Sur la scène plongée dans le noir, Guillaume Perret s'avance seul, une simple source de lumière venant du pavillon de son saxophone pour tout point de repère. A l'aide d'une batterie de pédales d'effet et de samplers, il construit progressivement un tourbillon de sons à partir de son seul instrument. Une ligne de basse, des cliquetis pour servir de soutient percussif, un millefeuille mélodique qui crée une atmosphère dense. Il sonne comme dix et pourtant pour ce premier morceau ses complices attendent en coulisse. Le public manifeste avec bruit son enthousiasme, et ça va durer tout le concert. A juste titre.
Rejoint par Cyril Moulas à la guitare, Linley Marthe à la basse et Yoann Serra à la batterie, le saxophoniste savoyard nous emmène dans son univers où se mêlent jazz, rock, électro, ambient, funk, dub et pop. Un grand fourre-tout ? Plutôt une boîte à outils, dont le groupe se serre pour créer une atmosphère changeante, volontiers orageuse, faite de sourds grondements et de soudains éclairs. A chaque morceau son univers, souvent puissant, parfois lancinant, toujours prenant. L'aspect visuel est très travaillé, avec un jeu de lumières qui joue sur les contrastes, avec toujours cette iode qui éclaire de l'intérieur son instrument et dont l'intensité varie en fonction du son. S'il vient du jazz, Guillaume Perret emprunte les codes du concert pop-rock pour une fusion personnelle très réussie. Ses lignes mélodiques nous emportent loin, évoquant des parfums d'orient (un morceau aux teintes masadiennes - on sait qu'il avait été question qu'il enregistre un volume du Book of Angels avant que le projet n'avorte) ou le tezeta, ce blues des hauts plateaux éthiopiens. De la formation originelle d'Electric Epic, seul Yoann Serra accompagne toujours le leader. Mais les nouveaux venus se fondent avec délice dans l'univers électrique de Perret. Il n'y a qu'à entendre ce solo dévastateur de Liley Marthe vers la fin du concert, pour comprendre la communion d'esprit qui anime ces musiciens. Plus qu'une succession de morceaux, Guillaume Perret arrive ainsi à créer une sorte de puissant continuum qui prend sa vraie dimension dans la durée, convoquant la transe grâce à une science évidente des rythmes répétitifs - entre source ancestrale et développements technologiques contemporains.

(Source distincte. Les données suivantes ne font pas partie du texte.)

Lemma round_key_words ws r :
  length ws = 44%nat -> (r <= 10)%nat ->
  round_key ws r = nth_word ws (4 * r) ++ nth_word ws (4 * r + 1) ++ nth_word ws (4 * r + 2) ++ nth_word ws (4 * r + 3).
Proof.
  intros Hl Hr. unfold round_key.
  assert (E : forall k i, (i < 44)%nat -> take (S k) (drop i ws) = nth_word ws i :: take k (drop (S i) ws)).
  { intros k i Hi. unfold nth_word. destruct (lookup_lt_is_Some_2 ws i) as [x Hx]; [lia|]. rewrite Hx.
    by rewrite (drop_S _ _ _ Hx). }
  rewrite !E by lia. rewrite take_0. cbn [mjoin list_join]. rewrite app_nil_r.
  repeat f_equal; lia.
Qed.

Lemma word_bytes_pack w : word w -> word_bytes (pack w) = w.
Proof. intros (a & b & c & d & -> & ? & ? & ? & ?)%word_inv. by apply pack_bytes. Qed.

Lemma round_bytes_fips key r :
  block key -> (r <= 10)%nat -> round_bytes (expandKey key) (Z.of_nat r) = round_key (key_schedule key) r.
Proof.
  intros Hk Hr. pose proof (expandKey_schedule key Hk) as Hs. rewrite round_key_words by (apply Hs || done).
  unfold round_bytes. change (range 0 4) with [0; 1; 2; 3]. cbn [fmap list_fmap mjoin list_join]. rewrite app_nil_r.
  assert (E : forall c, (c < 4)%nat -> word_bytes (at_ (expandKey key) (Z.of_nat r * 4 + Z.of_nat c))
                = nth_word (key_schedule key) (4 * r + c)).
  { intros c Hc. destruct (schedule_at _ _ 44 (4 * r + c) Hs) as [E W]; [lia|].
    replace (Z.of_nat r * 4 + Z.of_nat c) with (Z.of_nat (4 * r + c)) by lia. rewrite E. by apply word_bytes_pack. }
  pose proof (E 0%nat) as E0. pose proof (E 1%nat) as E1. pose proof (E 2%nat) as E2. pose proof (E 3%nat) as E3.
  change (Z.of_nat 0) with 0 in E0. change (Z.of_nat 1) with 1 in E1. change (Z.of_nat 2) with 2 in E2.
  change (Z.of_nat 3) with 3 in E3.
  rewrite E0, E1, E2, E3 by lia. by rewrite Nat.add_0_r.
Qed.

Lemma round_key_block key r : block key -> (r <= 10)%nat -> block (round_key (key_schedule key) r).
Proof. intros. rewrite <- round_bytes_fips by done. apply round_bytes_block. Qed.

(** ** Decryption *)

Section decryption.
Context (key : list Z) (Hkey : block key).
Let ws := key_schedule key.
Let w := expandKey key.

Lemma aes_round_block s r : block s -> (r <= 10)%nat -> block (aes_round ws s r).
Proof.
  intros Hs Hr. unfold aes_round.
  apply xor_bytes_block; [by apply mix_columns_block, shift_rows_block, sub_bytes_block | by apply round_key_block].
Qed.

Lemma add_round_key s r : block s -> (r <= 10)%nat -> addRoundKey s w (Z.of_nat r) = xor_bytes s (round_key ws r).
Proof. intros. unfold w, ws. rewrite addRoundKey_xor by done. by rewrite round_bytes_fips. Qed.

Je ne sais dans quelle mesure le public praguois connaissait le saxophoniste avant le concert (la belle salle art déco était quand même bien remplie), mais il a indéniablement su le conquérir vues les réactions particulièrement enthousiastes qu'il a suscité tout au long. Et ce n'est évidemment pas moi qui me plaindrais que la scène jazz hexagonale arrive à exporter (avec l'appui de l'Institut Français local) ses jeunes talents de la sorte.